Le monument prend place sur un terrain de 300 pieds carrés (soit 27,87 mètres carrés), situé sur les pentes de la Montagne des Signaux, à l’entrée du boulevard Édouard VII. Un choix stratégique, soutenu activement par la municipalité de Port-Louis, qui en assure encore aujourd’hui l’entretien. L’architecture du lieu se distingue par la forme d’un arc allongé, mesurant 18 pieds de profondeur (5,49 mètres) et 84 pieds de largeur (25,60 mètres), prolongé de chaque côté par deux petites salles servant de sacristies. L’ensemble atteint une longueur de 112 pieds (34,14 mètres).

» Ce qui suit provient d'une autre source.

(** [newest_commit] finds nothing only when every name is ["latest"]. *)
Theorem newest_commit_none names :
  newest_commit names = None -> forall x, In x names -> x = "latest".
Proof.
  unfold newest_commit; intros Hn x Hx.
  apply (Permutation_in _ (Permutation_sym (sort_strings_perm names))) in Hx.
  destruct (remove_name "latest" (sort_strings names)) as [[|a l']|] eqn:Er; try discriminate.
  - destruct (String.eqb_spec x "latest") as [|Hne]; [assumption|].
    destruct (remove_name_keeps _ _ _ _ Er Hx Hne).
  - destruct (sort_strings names); [destruct Hx|discriminate].
Qed.

(** ** Status *)






(** ** Comparing versions *)






(** ** [version] over a directory the index does not list *)

(** When the directory of a version exists but the index does not list its
    name, [version create --force] deletes the directory and then crashes
    with [ValueError] on [list.remove]: the version's files are gone and
    the index is left as it was. *)
Theorem forced_create_unlisted s n now a d :
  n <> "" -> has_entry n (vstore s) = true -> ~ In n (versions (repo s)) ->
  exec (VersionCreate n true now a d) s =
    (set_vstore (drop_entry n (vstore s)) s,
     [("Version '" ++ n ++ "' exists but will be overwritten due to --force.")%string],
     Raise "ValueError").
Proof.
  intros Hn Hh Hv; unfold exec; vunfold.
  apply String.eqb_neq in Hn; rewrite Hn, Hh; cbn [andb negb]; mon.
  apply remove_name_none in Hv; rewrite Hv; mon; reflexivity.
Qed.

(** [version delete] in the same situation also deletes the directory and
    crashes with [ValueError], leaving the index as it was. *)
Theorem delete_unlisted s n :
  n <> "" -> has_entry n (vstore s) = true -> ~ In n (versions (repo s)) ->
  exec (VersionDelete n) s = (set_vstore (drop_entry n (vstore s)) s, [], Raise "ValueError").
Proof.
  intros Hn Hh Hv; unfold exec; vunfold.
  apply String.eqb_neq in Hn; rewrite Hn, Hh; mon.
  apply remove_name_none in Hv; rewrite Hv; mon; reflexivity.
Qed.

(** ** Right after [init] *)

(** Right after [init], [push] finds nothing to push (["latest"] is the
    only entry), [list_commits] lists ["latest"] without metadata, there
    are no versions and no history, and [get_last_commit_info] says so;
    none of these changes the state. *)
Theorem after_init_reads name w a d m :
  let s := fst (init name w a d m) in
  exec (Push None) s = (s, ["No commits to push."], Ok tt) /\
  list_commits s = (s, ["Commits:"; "- latest: No metadata available."], Ok tt) /\
  list_versions s = (s, ["No versions found."], Ok tt) /\
  list_commit_history s = (s, ["No commits found in the history."], Ok tt) /\
  get_last_commit_info s = (s, [], Ok "No commits yet.").
Proof. repeat split. Qed.

(** The commit message default [init] stores is the raw answer to its
    third prompt, so a commit right after [init] records the commit's own
    answer or else that raw answer: with both answers empty the recorded
    message is the empty string. *)
Theorem init_commit_message name w a d m i now msg ai :
  i <> "latest" ->
  let s' := step (fst (init name w a d m)) (Commit i now msg ai) in
  history s' = [{| commit_id := i; timestamp := now; message := or_default msg m;
                   author := or_default ai (or_default a "Unknown") |}] /\
  (m = "" -> msg = "" -> map message (history s') = [""]).
Proof.
  intros Hi s'; subst s'; unfold init; cunfold.
  apply String.eqb_neq in Hi.
  replace (has_entry i [("latest", Dir [])]) with false
    by (unfold has_entry; cbn [entry]; rewrite Hi; reflexivity); mon.
  split; [reflexivity|intros -> ->; reflexivity].
Qed.
Lemma full_cache_evicts_least_recent_witness :
  (exists key,
     items (token_cache (snd (fetch_erc20_details usdc usdc_address 256 true
                                (Some DEFAULT_TOKEN_CACHE) (Some 137) small_full)))
       = [(22, some_entry)] ++ [(key, entry_of (usdc_details 6))]) /\
  lru_lookup 11 (items (token_cache (snd (fetch_erc20_details usdc usdc_address 256 true
                                            (Some DEFAULT_TOKEN_CACHE) (Some 137) small_full))))
    = None /\
  (forall k v, k <> 11 ->
     lru_lookup k (items (token_cache small_full)) = Some v ->
     lru_lookup k (items (token_cache (snd (fetch_erc20_details usdc usdc_address 256 true
                                              (Some DEFAULT_TOKEN_CACHE) (Some 137) small_full))))
       = Some v).
Proof.
  apply (full_cache_evicts_least_recent usdc usdc_address 256 true (Some 137) small_full
           _ (usdc_details 6) 11 some_entry [(22, some_entry)]).
  - vm_compute. reflexivity.
  - vm_compute. auto.
  - cbn. repeat constructor; cbn; intuition discriminate.
  - reflexivity.
  - reflexivity.
Defined.

Lemma names_are_truncated_witness :
  exists full, call_symbol usdc = Ok full /\ "USD"%string = slice_to 3 full /\
    String.prefix "USD" full = true /\
    (0 <= 3 -> Z.of_nat (String.length "USD") <= 3).
Proof.
  destruct (names_are_truncated usdc usdc_address 3 true None (Some 137) fresh usdc_cut)
    as (Hsymbol & _).
  - vm_compute. auto.
  - vm_compute. reflexivity.
  - exact (Hsymbol "USD"%string eq_refl).
Defined.

Lemma cache_hit_ignores_address_case_witness :
  exists td2 w2,
    fetch_erc20_details no_symbol usdc_lower 256 true (Some DEFAULT_TOKEN_CACHE) (Some 137)
      (snd (fetch_erc20_details usdc usdc_address 256 true
              (Some DEFAULT_TOKEN_CACHE) (Some 137) fresh))
      = (Ok td2, w2) /\
    name td2 = name (usdc_details 6) /\ symbol td2 = symbol (usdc_details 6) /\
    decimals td2 = decimals (usdc_details 6) /\
    total_supply td2 = total_supply (usdc_details 6) /\
    address (contract td2) = usdc_lower /\
    calls_since (snd (fetch_erc20_details usdc usdc_address 256 true
                        (Some DEFAULT_TOKEN_CACHE) (Some 137) fresh)) w2
      = calls_before_lookup (Some 137).
Proof.
  apply (cache_hit_ignores_address_case usdc no_symbol usdc_address usdc_lower usdc_lower
           256 256 true true (Some 137) fresh).
  - vm_compute. reflexivity.
  - reflexivity.
  - vm_compute. reflexivity.
  - reflexivity.
  - intros E. vm_compute in E. discriminate.
Defined.

Lemma interface_cache_is_bounded_witness :
  (List.length (abi_cache (snd (get_abi_by_filename "ERC20.json" fresh))) <= 512)%nat.
Proof.
  apply (interface_cache_is_bounded "ERC20.json" fresh). cbn. lia.
Defined.

Lemma readable_token_is_resolved_witness :
  exists td,
    fst (fetch_erc20_details usdc usdc_address 4 true (Some DEFAULT_TOKEN_CACHE) None fresh)
      = Ok td /\
    symbol td = Some (slice_to 4 "USDC") /\ name td = Some (slice_to 4 "USD Coin (PoS)") /\
    decimals td = Some 6%N /\ total_supply td = Some 1000000000 /\
    to_checksum_address usdc_address = Ok (address (contract td)).
Proof.
  apply (readable_token_is_resolved usdc usdc_address 4 true (Some DEFAULT_TOKEN_CACHE)
           None fresh); try reflexivity.
  - right. vm_compute. discriminate.
  - vm_compute. auto.
Defined.

Lemma lenient_resolves_unreadable_contract_witness :
  exists td,
    fst (fetch_erc20_details not_a_token usdc_address 256 false
           (Some DEFAULT_TOKEN_CACHE) (Some 1) fresh) = Ok td /\
    symbol td = None /\ name td = None /\
    decimals td = Some 0%N /\ total_supply td = None.
Proof.
  apply (lenient_resolves_unreadable_contract not_a_token usdc_address 256
           (Some DEFAULT_TOKEN_CACHE) (Some 1) fresh);
    try (exists BadFunctionCallOutput; split; reflexivity).
  - right. vm_compute. discriminate.
  - vm_compute. auto.
Defined.

Lemma unprefixed_address_is_refused_witness :
  fst (fetch_erc20_details usdc usdc_bare 256 true (Some DEFAULT_TOKEN_CACHE) (Some 137) fresh)
    = Raise AssertionError /\
  token_cache (snd (fetch_erc20_details usdc usdc_bare 256 true
                      (Some DEFAULT_TOKEN_CACHE) (Some 137) fresh)) = token_cache fresh /\
  calls_since fresh (snd (fetch_erc20_details usdc usdc_bare 256 true
                            (Some DEFAULT_TOKEN_CACHE) (Some 137) fresh))
    = calls_before_lookup (Some 137).
Proof.
  apply (unprefixed_address_is_refused usdc usdc_bare 256 true (Some DEFAULT_TOKEN_CACHE)
           (Some 137) fresh 137 usdc_bare "ERC20"%string); reflexivity.
Defined.

Lemma chain_id_is_memoised_witness :
  chain_id 0 (snd (chain_id 0 three_tokens)) = (Ok 137, snd (chain_id 0 three_tokens)).
Proof.
  destruct (chain_id_is_memoised 0 three_tokens (snd (chain_id 0 three_tokens)) (Ok 137))
    as (Hmemo & _).
  - reflexivity.
  - exact (Hmemo 137 eq_refl).
Defined.

Lemma equal_tokens_hash_alike_witness :
  exists k,
    __hash__ 0 (snd (__eq__ 0 (TokenRef 1) three_tokens))
      = (Ok k, snd (__eq__ 0 (TokenRef 1) three_tokens)) /\
    __hash__ 1 (snd (__eq__ 0 (TokenRef 1) three_tokens))
      = (Ok k, snd (__eq__ 0 (TokenRef 1) three_tokens)).
Proof.
  apply (equal_tokens_hash_alike 0 1 three_tokens). reflexivity.
Defined.

Lemma actual_amount_out_errors_witness :
  (@None N = None /\ TypeError = TypeError) \/
  (@None N <> None /\ TypeError = OverflowError).
Proof.
  apply (actual_amount_out_errors (-500000, 500100, 0, 0) None TypeError). reflexivity.
Defined.

(** A Transfer log, then the Swap log, then a log of an anonymous
    event that the scan never reaches. *)
Lemma first_swap_log_is_reported_witness :
  find_swap_event [transfer_log; swap_log; anonymous_log] = Ok (Some swap_log) /\
  confirm (found_at 0 (mined 1 [transfer_log; swap_log; anonymous_log])) (Some 6%N)
    = [TransactionSuccessful 4242; ActualAmountOut float_half].
Proof.
  destruct (first_swap_log_is_reported [transfer_log] [anonymous_log] swap_log)
    as (Hscan & _ & Hprint).
  - intros l [<-|[]]. split; [discriminate|reflexivity].
  - reflexivity.
  - split; [exact Hscan|].
    exact (Hprint (found_at 0 (mined 1 [transfer_log; swap_log; anonymous_log]))
                  (mined 1 [transfer_log; swap_log; anonymous_log])
                  (-500000) 500100 79228162514264337593543950336 1000 6%N float_half
                  eq_refl eq_refl eq_refl eq_refl eq_refl).
Defined.

(** A receipt with two Transfer logs and nothing else. *)
Lemma no_swap_log_is_reported_witness :
  find_swap_event [transfer_log; transfer_log] = Ok None /\
  confirm (found_at 0 (mined 1 [transfer_log; transfer_log])) (Some 6%N)
    = [TransactionSuccessful 4242; NoSwapEventFound].
Proof.
  destruct (no_swap_log_is_reported [transfer_log; transfer_log]) as (Hiff & Hprint).
  assert (Hp : passed_over swap_event_signature [transfer_log; transfer_log]).
  { intros l [<-|[<-|[]]]; (split; [discriminate|reflexivity]). }
  split; [exact (proj2 Hiff Hp)|].
  exact (proj2 (Hprint Hp)
           (found_at 0 (mined 1 [transfer_log; transfer_log])) (Some 6%N) _
           eq_refl eq_refl eq_refl).
Defined.

End MoreExamples.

Le travail minutieux des artisans mauriciens

Le tabernacle est une réalisation des Forges Tardieu. Doté d’une porte en bronze, d’un coffre en cuivre rouge doublé de teck, et de six chandeliers assortis, il incarne le savoir-faire de l’industrie locale. Sa fabrication a été supervisée par Lucien Giraud, chef d’usine, puis ajustée par Georges Titon et Raoul Balaram.

Un lieu emblématique pour l’Église catholique

Depuis 1940, le sanctuaire accueille la majorité des grands rassemblements catholiques de l’île. Le 15 août 1944, il est illuminé pour la première fois, de 7 h à 21 h, alors que la Seconde Guerre mondiale fait toujours rage. L’année suivante, le 15 août 1945, entre 18 000 et 20 000 personnes s’y rassemblent dans un élan de ferveur. Ce jour-là, alors que Maurice est encore une colonie britannique, 7 000 pionniers mauriciens et 1 500 jeunes soldats sont envoyés en Égypte.

Sources : Présence de la Vierge Marie dans notre République de Maurice (Monique Dinan), Mary, Queen of Peace, Protector of Mauritius (Monique Dinan/Sister Cécile Leung PhD.)